EXTRACTED RECORDS:
Definition Rpm_InsertForRepository (lim : nat) (ids : nat → uuid) (repoUuid : uuid) (pkgs : list yum_Package) : DB Z :=
  repo ← map_err (errorf "failed to fetchRepo") (fetchRepo repoUuid);
  let checksums := yp_Checksum <$> pkgs in
  existingChecksums ← in_batches lim (λ l, map_err (errorf "failed retrieving existing checksum in rpms")
    (pluck Rpms (by_checksum l) (λ kv, kv.2.(rpm_Checksum)))) (length checksums) 0 checksums [];
  let dbPkgs := FilteredConvert pkgs existingChecksums in
  _ ← map_err (errorf "failed to PagedRpmInsert")
    (create_rows Rpms Rpm_BeforeCreate (λ old new, old.(rpm_Checksum) == new.(rpm_Checksum)) ids dbPkgs);
  rpmUuids ← in_batches lim (λ l, map_err (errorf "failed retrieving rpms.uuid for the package checksums")
    (pluck Rpms (by_checksum l) fst)) (length checksums) 0 checksums [];
  _ ← map_err (errorf "failed to deleteUnneeded") (Rpm_deleteUnneeded repo rpmUuids);
  map_err (errorf "failed to Create") (create_links Rpms (prepRepositoryRpms repo rpmUuids)).

Definition OrphanCleanup {R} (T : tbl R) : DB () :=
  dangling ← db_call (λ d, (inr (base.filter (λ u, unlinked (tget T d) u = true)
                                   (map_to_list (tget T d).(rows)).*1), d));
  if (length dangling =? 0)%nat then mret () else delete_rows T (sql_in dangling).

Definition Rpm_OrphanCleanup : DB () := OrphanCleanup Rpms.

(** ** dao/package_groups.go *)

(** [fmt.Sprint] of a slice of strings. *)
Definition Sprint_slice (l : list string) : string := "[" +:+ strings_Join " " l +:+ "]".

Definition generateHash (input : string) : string := sha256_hex input.

Record yum_PackageGroup := mk_yum_PackageGroup {
  yg_ID : string; yg_Name : string; yg_Description : string; yg_PackageList : list string }.

(** [concatenateStrings(ID, Name, PackageList)]. *)
Definition concatenateStrings (id name : string) (packages : list string) : string :=
  id +:+ name +:+ Sprint_slice packages.

Definition group_hash (g : yum_PackageGroup) : string :=
  generateHash (concatenateStrings g.(yg_ID) g.(yg_Name) g.(yg_PackageList)).

Fixpoint FilteredConvertPackageGroups (yumPkgGroups : list yum_PackageGroup) (excludedHashes : list string) :
    list PackageGroup :=
  match yumPkgGroups with
  | [] => []
  | g :: gs =>
      if negb (stringInSlice (group_hash g) excludedHashes)
      then mk_PackageGroup g.(yg_ID) g.(yg_Name) g.(yg_Description) g.(yg_PackageList) (group_hash g)
           :: FilteredConvertPackageGroups gs excludedHashes
      else FilteredConvertPackageGroups gs excludedHashes
  end.

Definition PackageGroup_BeforeCreate (r : PackageGroup) : option string :=
  if r.(pg_ID) == "" then Some "ID cannot be empty" else
  if r.(pg_Name) == "" then Some "Name cannot be empty" else None.

Definition prepRepositoryPackageGroups (repo : uuid) (package_group_uuids : list uuid) : list (option (uuid * uuid)) :=
  (λ u, Some (repo, u)) <$> package_group_uuids.

Definition PackageGroup_deleteUnneeded (repo : uuid) (package_group_uuids : list uuid) : DB () :=
  existing ← pluck_links PackageGroups repo;
  let packageGroupsToDelete := difference existing package_group_uuids in
  delete_links PackageGroups repo (sql_in packageGroupsToDelete).

Definition by_group_hash (l : list string) (r : PackageGroup) : bool := sql_in l r.(pg_HashValue).

(** [hashValues] is made with the length of the input and then appended to: it starts with that many
    empty strings. The table has no unique key but the UUID. *)
Definition PackageGroup_InsertForRepository (ids : nat → uuid) (repoUuid : uuid) (pkgGroups : list yum_PackageGroup) : DB Z :=
  repo ← map_err (errorf "failed to fetchRepo") (fetchRepo repoUuid);
  let hashValues := (replicate (length pkgGroups) "" ++ (group_hash <$> pkgGroups))%list in
  existingHashes ← map_err (errorf "failed retrieving existing id in package_groups")
    (pluck PackageGroups (by_group_hash hashValues) (λ kv, kv.2.(pg_HashValue)));
  let dbPkgGroups := FilteredConvertPackageGroups pkgGroups existingHashes in
  _ ← map_err (λ _, "failed to PagedPackageGroupInsert: %!w(<nil>)")
    (create_rows PackageGroups PackageGroup_BeforeCreate (λ _ _, false) ids dbPkgGroups);
  pkgGroupUuids ← map_err (errorf "failed retrieving package_groups.uuid for the given package groups")
    (pluck PackageGroups (by_group_hash hashValues) fst);
  _ ← map_err (errorf "failed to deleteUnneeded") (PackageGroup_deleteUnneeded repo pkgGroupUuids);
  map_err (errorf "failed to Create") (create_links PackageGroups (prepRepositoryPackageGroups repo pkgGroupUuids)).

Definition PackageGroup_OrphanCleanup : DB () := OrphanCleanup PackageGroups.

YOUR TASK: All the entries must be retyped exactly.

COMPLETED EXERCISE:
Definition Rpm_InsertForRepository (lim : nat) (ids : nat → uuid) (repoUuid : uuid) (pkgs : list yum_Package) : DB Z :=
  repo ← map_err (errorf "failed to fetchRepo") (fetchRepo repoUuid);
  let checksums := yp_Checksum <$> pkgs in
  existingChecksums ← in_batches lim (λ l, map_err (errorf "failed retrieving existing checksum in rpms")
    (pluck Rpms (by_checksum l) (λ kv, kv.2.(rpm_Checksum)))) (length checksums) 0 checksums [];
  let dbPkgs := FilteredConvert pkgs existingChecksums in
  _ ← map_err (errorf "failed to PagedRpmInsert")
    (create_rows Rpms Rpm_BeforeCreate (λ old new, old.(rpm_Checksum) == new.(rpm_Checksum)) ids dbPkgs);
  rpmUuids ← in_batches lim (λ l, map_err (errorf "failed retrieving rpms.uuid for the package checksums")
    (pluck Rpms (by_checksum l) fst)) (length checksums) 0 checksums [];
  _ ← map_err (errorf "failed to deleteUnneeded") (Rpm_deleteUnneeded repo rpmUuids);
  map_err (errorf "failed to Create") (create_links Rpms (prepRepositoryRpms repo rpmUuids)).

Definition OrphanCleanup {R} (T : tbl R) : DB () :=
  dangling ← db_call (λ d, (inr (base.filter (λ u, unlinked (tget T d) u = true)
                                   (map_to_list (tget T d).(rows)).*1), d));
  if (length dangling =? 0)%nat then mret () else delete_rows T (sql_in dangling).

Definition Rpm_OrphanCleanup : DB () := OrphanCleanup Rpms.

(** ** dao/package_groups.go *)

(** [fmt.Sprint] of a slice of strings. *)
Definition Sprint_slice (l : list string) : string := "[" +:+ strings_Join " " l +:+ "]".

Definition generateHash (input : string) : string := sha256_hex input.

Record yum_PackageGroup := mk_yum_PackageGroup {
  yg_ID : string; yg_Name : string; yg_Description : string; yg_PackageList : list string }.

(** [concatenateStrings(ID, Name, PackageList)]. *)
Definition concatenateStrings (id name : string) (packages : list string) : string :=
  id +:+ name +:+ Sprint_slice packages.

Definition group_hash (g : yum_PackageGroup) : string :=
  generateHash (concatenateStrings g.(yg_ID) g.(yg_Name) g.(yg_PackageList)).

Fixpoint FilteredConvertPackageGroups (yumPkgGroups : list yum_PackageGroup) (excludedHashes : list string) :
    list PackageGroup :=
  match yumPkgGroups with
  | [] => []
  | g :: gs =>
      if negb (stringInSlice (group_hash g) excludedHashes)
      then mk_PackageGroup g.(yg_ID) g.(yg_Name) g.(yg_Description) g.(yg_PackageList) (group_hash g)
           :: FilteredConvertPackageGroups gs excludedHashes
      else FilteredConvertPackageGroups gs excludedHashes
  end.

Definition PackageGroup_BeforeCreate (r : PackageGroup) : option string :=
  if r.(pg_ID) == "" then Some "ID cannot be empty" else
  if r.(pg_Name) == "" then Some "Name cannot be empty" else None.

Definition prepRepositoryPackageGroups (repo : uuid) (package_group_uuids : list uuid) : list (option (uuid * uuid)) :=
  (λ u, Some (repo, u)) <$> package_group_uuids.

Definition PackageGroup_deleteUnneeded (repo : uuid) (package_group_uuids : list uuid) : DB () :=
  existing ← pluck_links PackageGroups repo;
  let packageGroupsToDelete := difference existing package_group_uuids in
  delete_links PackageGroups repo (sql_in packageGroupsToDelete).

Definition by_group_hash (l : list string) (r : PackageGroup) : bool := sql_in l r.(pg_HashValue).

(** [hashValues] is made with the length of the input and then appended to: it starts with that many
    empty strings. The table has no unique key but the UUID. *)
Definition PackageGroup_InsertForRepository (ids : nat → uuid) (repoUuid : uuid) (pkgGroups : list yum_PackageGroup) : DB Z :=
  repo ← map_err (errorf "failed to fetchRepo") (fetchRepo repoUuid);
  let hashValues := (replicate (length pkgGroups) "" ++ (group_hash <$> pkgGroups))%list in
  existingHashes ← map_err (errorf "failed retrieving existing id in package_groups")
    (pluck PackageGroups (by_group_hash hashValues) (λ kv, kv.2.(pg_HashValue)));
  let dbPkgGroups := FilteredConvertPackageGroups pkgGroups existingHashes in
  _ ← map_err (λ _, "failed to PagedPackageGroupInsert: %!w(<nil>)")
    (create_rows PackageGroups PackageGroup_BeforeCreate (λ _ _, false) ids dbPkgGroups);
  pkgGroupUuids ← map_err (errorf "failed retrieving package_groups.uuid for the given package groups")
    (pluck PackageGroups (by_group_hash hashValues) fst);
  _ ← map_err (errorf "failed to deleteUnneeded") (PackageGroup_deleteUnneeded repo pkgGroupUuids);
  map_err (errorf "failed to Create") (create_links PackageGroups (prepRepositoryPackageGroups repo pkgGroupUuids)).

Definition PackageGroup_OrphanCleanup : DB () := OrphanCleanup PackageGroups.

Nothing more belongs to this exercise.